*DATA*
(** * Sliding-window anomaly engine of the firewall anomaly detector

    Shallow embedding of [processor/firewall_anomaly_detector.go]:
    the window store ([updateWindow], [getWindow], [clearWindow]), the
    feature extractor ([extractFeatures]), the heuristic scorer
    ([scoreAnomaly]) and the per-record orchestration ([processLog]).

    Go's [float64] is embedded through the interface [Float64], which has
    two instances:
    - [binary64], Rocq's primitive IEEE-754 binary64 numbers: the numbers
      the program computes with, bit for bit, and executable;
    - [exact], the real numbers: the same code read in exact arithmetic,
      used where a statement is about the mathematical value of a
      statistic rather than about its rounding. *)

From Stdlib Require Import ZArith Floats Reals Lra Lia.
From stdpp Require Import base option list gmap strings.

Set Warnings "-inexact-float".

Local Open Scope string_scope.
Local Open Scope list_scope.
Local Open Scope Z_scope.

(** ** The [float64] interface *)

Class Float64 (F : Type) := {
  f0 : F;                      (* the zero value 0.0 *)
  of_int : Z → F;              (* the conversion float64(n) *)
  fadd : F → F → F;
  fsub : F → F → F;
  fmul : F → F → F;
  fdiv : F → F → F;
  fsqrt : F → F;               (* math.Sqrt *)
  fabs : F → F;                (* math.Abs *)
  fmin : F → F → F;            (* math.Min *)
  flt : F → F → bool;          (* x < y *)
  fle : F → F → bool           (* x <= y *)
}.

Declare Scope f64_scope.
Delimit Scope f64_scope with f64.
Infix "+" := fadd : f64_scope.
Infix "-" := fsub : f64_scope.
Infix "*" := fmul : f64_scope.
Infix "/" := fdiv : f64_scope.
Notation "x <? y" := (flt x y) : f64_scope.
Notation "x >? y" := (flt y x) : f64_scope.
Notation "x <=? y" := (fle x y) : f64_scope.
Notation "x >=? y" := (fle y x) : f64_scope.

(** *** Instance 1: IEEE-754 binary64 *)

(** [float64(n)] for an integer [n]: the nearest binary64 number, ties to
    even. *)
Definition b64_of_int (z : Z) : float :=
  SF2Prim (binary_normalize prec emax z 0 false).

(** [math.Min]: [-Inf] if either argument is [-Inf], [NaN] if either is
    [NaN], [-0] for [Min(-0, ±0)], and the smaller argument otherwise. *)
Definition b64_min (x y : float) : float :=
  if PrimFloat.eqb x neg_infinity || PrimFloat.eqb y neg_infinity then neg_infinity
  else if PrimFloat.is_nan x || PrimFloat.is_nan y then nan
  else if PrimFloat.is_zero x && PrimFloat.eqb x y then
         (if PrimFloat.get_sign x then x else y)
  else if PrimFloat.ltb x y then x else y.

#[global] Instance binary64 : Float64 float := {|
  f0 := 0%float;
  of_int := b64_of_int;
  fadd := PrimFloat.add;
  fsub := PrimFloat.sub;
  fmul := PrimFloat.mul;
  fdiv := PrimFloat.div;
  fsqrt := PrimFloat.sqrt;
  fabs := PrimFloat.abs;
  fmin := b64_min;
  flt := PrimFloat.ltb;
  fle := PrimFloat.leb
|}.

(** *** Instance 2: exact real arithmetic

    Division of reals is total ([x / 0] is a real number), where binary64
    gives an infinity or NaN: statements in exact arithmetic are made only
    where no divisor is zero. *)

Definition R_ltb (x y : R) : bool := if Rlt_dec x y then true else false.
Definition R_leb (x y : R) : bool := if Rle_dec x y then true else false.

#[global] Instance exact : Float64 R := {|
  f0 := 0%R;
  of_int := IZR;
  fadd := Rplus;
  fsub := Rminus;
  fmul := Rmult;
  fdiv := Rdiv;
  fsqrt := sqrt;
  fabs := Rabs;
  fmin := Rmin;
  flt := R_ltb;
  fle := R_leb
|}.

---

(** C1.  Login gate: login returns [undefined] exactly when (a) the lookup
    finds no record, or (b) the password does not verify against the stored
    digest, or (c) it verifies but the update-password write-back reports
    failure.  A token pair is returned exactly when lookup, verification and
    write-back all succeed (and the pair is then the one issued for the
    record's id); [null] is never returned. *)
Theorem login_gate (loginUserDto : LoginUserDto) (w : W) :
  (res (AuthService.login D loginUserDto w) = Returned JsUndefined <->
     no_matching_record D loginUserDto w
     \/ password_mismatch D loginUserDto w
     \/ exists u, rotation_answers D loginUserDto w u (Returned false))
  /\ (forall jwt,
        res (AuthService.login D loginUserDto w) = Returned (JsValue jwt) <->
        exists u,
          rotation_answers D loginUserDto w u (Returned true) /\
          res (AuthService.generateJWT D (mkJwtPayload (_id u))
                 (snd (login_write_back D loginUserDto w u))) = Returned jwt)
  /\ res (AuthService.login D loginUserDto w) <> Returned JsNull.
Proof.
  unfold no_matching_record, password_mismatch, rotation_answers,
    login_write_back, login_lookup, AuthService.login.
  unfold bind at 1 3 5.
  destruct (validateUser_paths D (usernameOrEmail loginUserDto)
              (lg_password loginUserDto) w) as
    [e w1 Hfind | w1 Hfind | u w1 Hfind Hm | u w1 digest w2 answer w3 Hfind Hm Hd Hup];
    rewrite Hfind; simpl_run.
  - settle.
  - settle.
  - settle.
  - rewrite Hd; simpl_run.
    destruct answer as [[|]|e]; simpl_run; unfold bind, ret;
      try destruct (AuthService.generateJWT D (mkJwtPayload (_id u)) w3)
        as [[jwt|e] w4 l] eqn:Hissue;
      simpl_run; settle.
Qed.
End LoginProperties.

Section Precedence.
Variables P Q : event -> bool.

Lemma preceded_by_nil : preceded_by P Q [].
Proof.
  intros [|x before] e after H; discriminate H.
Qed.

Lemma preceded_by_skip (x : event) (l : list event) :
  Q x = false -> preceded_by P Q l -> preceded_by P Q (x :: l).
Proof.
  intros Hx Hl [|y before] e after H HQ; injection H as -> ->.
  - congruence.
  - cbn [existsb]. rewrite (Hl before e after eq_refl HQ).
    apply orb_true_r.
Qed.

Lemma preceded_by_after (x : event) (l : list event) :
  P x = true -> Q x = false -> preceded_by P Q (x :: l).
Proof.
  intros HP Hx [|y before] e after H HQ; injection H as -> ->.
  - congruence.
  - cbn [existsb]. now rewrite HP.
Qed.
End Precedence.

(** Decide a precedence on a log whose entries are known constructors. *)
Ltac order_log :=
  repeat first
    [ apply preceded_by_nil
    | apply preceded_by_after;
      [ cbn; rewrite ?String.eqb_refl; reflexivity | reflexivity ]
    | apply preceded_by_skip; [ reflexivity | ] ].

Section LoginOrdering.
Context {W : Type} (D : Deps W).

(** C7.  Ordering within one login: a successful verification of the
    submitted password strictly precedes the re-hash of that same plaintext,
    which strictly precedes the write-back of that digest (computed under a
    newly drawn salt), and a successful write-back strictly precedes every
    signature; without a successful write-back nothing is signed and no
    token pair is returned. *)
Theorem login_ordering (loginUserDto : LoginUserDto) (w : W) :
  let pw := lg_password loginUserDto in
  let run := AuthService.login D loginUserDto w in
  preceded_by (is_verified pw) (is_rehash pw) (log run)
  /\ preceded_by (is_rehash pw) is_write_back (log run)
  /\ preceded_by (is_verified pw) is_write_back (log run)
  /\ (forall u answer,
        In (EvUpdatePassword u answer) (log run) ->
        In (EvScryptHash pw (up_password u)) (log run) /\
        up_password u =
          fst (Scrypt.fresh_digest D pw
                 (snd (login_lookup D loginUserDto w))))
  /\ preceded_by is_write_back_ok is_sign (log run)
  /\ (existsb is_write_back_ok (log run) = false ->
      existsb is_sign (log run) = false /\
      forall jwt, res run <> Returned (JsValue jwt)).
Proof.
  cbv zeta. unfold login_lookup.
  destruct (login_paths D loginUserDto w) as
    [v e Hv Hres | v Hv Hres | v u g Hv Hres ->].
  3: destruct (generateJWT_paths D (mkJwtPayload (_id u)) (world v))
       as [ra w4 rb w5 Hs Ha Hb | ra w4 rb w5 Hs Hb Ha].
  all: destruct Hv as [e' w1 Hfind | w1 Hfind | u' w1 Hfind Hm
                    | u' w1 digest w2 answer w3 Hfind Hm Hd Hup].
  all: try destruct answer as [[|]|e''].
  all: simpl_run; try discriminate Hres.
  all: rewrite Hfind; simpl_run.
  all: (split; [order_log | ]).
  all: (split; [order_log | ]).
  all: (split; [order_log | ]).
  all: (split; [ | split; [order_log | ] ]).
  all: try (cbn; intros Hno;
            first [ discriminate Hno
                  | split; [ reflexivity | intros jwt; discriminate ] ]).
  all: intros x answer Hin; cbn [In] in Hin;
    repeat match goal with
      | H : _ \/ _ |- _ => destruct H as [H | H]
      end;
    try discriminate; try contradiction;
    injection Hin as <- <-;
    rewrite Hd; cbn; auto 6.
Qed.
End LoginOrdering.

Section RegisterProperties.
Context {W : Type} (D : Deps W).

--

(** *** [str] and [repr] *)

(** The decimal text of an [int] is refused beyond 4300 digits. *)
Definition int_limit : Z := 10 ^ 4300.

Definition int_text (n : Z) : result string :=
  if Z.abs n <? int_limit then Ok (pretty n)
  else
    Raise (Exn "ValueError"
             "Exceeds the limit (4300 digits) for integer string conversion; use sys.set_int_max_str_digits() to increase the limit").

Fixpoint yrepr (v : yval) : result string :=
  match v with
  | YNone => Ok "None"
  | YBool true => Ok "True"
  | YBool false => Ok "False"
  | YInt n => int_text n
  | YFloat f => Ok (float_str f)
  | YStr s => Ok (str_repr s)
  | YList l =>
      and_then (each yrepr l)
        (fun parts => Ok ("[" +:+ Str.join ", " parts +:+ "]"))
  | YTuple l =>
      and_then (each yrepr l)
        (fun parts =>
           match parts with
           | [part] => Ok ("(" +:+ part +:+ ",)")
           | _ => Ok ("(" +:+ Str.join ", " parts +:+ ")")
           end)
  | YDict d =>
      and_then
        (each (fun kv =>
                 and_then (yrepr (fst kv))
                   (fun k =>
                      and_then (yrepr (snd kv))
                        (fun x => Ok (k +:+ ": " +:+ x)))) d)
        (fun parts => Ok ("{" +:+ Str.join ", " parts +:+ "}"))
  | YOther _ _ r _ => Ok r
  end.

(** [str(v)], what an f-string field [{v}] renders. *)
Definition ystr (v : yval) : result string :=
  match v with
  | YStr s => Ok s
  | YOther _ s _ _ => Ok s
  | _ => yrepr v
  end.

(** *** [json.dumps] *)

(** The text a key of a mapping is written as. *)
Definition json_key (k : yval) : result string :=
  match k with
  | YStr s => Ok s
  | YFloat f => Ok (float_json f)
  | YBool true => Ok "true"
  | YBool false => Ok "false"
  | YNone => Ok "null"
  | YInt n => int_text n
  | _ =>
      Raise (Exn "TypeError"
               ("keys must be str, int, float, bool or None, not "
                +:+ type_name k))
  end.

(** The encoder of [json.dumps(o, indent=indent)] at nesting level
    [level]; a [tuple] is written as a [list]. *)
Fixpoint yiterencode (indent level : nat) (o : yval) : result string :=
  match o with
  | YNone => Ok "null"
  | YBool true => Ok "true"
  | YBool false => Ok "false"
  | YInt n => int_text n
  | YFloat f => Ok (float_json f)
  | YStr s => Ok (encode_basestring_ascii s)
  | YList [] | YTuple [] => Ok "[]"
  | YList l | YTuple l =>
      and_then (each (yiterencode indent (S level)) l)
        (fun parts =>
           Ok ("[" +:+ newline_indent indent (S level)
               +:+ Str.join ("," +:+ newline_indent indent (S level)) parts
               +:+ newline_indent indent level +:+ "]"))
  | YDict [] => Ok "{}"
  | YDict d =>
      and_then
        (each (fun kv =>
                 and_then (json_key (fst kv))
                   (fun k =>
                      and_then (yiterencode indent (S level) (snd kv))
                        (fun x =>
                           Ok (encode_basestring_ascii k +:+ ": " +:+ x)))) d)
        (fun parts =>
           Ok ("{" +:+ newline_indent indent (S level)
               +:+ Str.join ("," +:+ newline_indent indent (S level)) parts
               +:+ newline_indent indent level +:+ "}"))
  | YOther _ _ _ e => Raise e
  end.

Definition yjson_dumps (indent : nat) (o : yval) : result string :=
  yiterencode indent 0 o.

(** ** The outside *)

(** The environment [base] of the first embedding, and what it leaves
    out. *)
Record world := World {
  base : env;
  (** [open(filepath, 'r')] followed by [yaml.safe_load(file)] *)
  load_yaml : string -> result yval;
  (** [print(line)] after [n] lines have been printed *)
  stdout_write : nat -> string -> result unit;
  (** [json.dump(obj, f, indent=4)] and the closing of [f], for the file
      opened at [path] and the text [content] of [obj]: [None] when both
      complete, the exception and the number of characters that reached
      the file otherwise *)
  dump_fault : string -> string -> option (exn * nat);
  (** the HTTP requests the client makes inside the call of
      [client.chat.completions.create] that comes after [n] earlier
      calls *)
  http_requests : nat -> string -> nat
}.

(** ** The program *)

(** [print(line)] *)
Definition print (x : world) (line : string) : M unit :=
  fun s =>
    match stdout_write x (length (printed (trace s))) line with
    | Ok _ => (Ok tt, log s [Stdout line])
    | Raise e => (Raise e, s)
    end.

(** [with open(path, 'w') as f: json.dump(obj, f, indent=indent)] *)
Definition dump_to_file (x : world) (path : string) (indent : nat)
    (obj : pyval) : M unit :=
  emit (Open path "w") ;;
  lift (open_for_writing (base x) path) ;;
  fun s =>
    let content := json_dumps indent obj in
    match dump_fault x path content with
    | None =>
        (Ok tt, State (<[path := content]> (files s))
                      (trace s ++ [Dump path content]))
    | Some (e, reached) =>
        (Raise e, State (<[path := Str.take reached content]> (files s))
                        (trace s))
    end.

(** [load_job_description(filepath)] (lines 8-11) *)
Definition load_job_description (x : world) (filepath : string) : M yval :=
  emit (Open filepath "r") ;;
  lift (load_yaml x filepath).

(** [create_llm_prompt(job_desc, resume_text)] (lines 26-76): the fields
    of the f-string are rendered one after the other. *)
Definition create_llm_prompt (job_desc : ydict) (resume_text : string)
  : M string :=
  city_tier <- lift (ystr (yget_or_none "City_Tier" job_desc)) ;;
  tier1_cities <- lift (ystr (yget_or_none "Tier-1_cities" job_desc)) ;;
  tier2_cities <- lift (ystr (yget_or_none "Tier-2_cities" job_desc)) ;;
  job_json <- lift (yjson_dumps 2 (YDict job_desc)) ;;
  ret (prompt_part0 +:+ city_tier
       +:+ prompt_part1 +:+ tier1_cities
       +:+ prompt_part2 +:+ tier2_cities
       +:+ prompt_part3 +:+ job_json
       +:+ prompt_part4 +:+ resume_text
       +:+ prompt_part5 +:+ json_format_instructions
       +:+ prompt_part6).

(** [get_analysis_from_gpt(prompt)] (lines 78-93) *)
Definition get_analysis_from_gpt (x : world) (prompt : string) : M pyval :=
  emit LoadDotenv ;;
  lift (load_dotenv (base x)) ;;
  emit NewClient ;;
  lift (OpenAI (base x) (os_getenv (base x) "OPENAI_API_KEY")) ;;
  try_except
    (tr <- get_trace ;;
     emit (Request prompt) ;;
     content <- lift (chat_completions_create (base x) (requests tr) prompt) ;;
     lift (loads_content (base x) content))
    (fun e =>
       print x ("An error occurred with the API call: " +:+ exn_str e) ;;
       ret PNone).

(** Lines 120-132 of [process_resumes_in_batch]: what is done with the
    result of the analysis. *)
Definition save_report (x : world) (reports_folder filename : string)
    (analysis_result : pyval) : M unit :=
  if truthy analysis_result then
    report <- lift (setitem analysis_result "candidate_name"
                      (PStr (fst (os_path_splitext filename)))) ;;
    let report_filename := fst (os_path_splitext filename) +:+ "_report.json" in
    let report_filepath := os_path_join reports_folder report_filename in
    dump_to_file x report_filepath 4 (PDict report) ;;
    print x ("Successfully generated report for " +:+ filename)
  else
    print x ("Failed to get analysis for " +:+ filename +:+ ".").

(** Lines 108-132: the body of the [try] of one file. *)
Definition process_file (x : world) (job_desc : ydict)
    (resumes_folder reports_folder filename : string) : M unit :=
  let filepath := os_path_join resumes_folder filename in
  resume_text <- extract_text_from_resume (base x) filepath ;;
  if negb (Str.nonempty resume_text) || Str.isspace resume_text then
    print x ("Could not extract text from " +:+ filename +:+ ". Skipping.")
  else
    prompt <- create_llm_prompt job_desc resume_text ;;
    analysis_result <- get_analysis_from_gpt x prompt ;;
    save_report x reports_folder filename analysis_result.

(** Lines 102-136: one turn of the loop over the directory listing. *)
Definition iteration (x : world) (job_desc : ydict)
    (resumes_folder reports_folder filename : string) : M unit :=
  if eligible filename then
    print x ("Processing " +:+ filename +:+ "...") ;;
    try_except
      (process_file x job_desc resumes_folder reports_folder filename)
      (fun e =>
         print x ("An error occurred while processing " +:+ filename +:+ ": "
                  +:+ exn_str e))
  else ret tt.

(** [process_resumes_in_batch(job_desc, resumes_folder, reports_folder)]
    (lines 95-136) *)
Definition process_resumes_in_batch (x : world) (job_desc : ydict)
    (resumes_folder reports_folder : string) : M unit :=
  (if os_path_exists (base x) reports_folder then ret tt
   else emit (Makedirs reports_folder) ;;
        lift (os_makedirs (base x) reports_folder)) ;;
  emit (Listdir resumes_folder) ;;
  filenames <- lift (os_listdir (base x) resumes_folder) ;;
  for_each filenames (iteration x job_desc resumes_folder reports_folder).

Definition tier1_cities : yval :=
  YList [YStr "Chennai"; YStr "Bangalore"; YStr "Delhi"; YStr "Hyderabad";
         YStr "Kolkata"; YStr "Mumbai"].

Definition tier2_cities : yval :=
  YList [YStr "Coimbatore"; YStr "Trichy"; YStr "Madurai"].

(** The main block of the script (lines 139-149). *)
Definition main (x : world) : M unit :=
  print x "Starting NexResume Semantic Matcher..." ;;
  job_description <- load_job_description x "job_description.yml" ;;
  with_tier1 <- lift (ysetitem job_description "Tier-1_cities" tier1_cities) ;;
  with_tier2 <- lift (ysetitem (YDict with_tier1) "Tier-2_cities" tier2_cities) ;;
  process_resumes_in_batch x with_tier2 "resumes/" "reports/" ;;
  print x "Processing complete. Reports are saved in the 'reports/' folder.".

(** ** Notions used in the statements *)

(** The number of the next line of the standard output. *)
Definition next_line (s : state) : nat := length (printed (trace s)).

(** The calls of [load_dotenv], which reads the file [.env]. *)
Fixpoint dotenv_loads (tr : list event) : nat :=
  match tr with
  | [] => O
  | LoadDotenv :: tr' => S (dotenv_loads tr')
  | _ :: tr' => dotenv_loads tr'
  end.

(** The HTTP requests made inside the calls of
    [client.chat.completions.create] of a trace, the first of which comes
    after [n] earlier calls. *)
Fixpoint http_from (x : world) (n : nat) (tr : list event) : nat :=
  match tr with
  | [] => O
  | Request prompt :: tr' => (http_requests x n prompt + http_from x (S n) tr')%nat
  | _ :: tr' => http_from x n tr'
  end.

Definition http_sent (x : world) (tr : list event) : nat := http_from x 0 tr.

*YOUR OBJECTIVE*
Scan the lines above for the word "Notation" and copy every one where it occurs.

*ANSWER FOR THIS EXERCISE*
Notation "x <? y" := (flt x y) : f64_scope.
Notation "x >? y" := (flt y x) : f64_scope.
Notation "x <=? y" := (fle x y) : f64_scope.
Notation "x >=? y" := (fle y x) : f64_scope.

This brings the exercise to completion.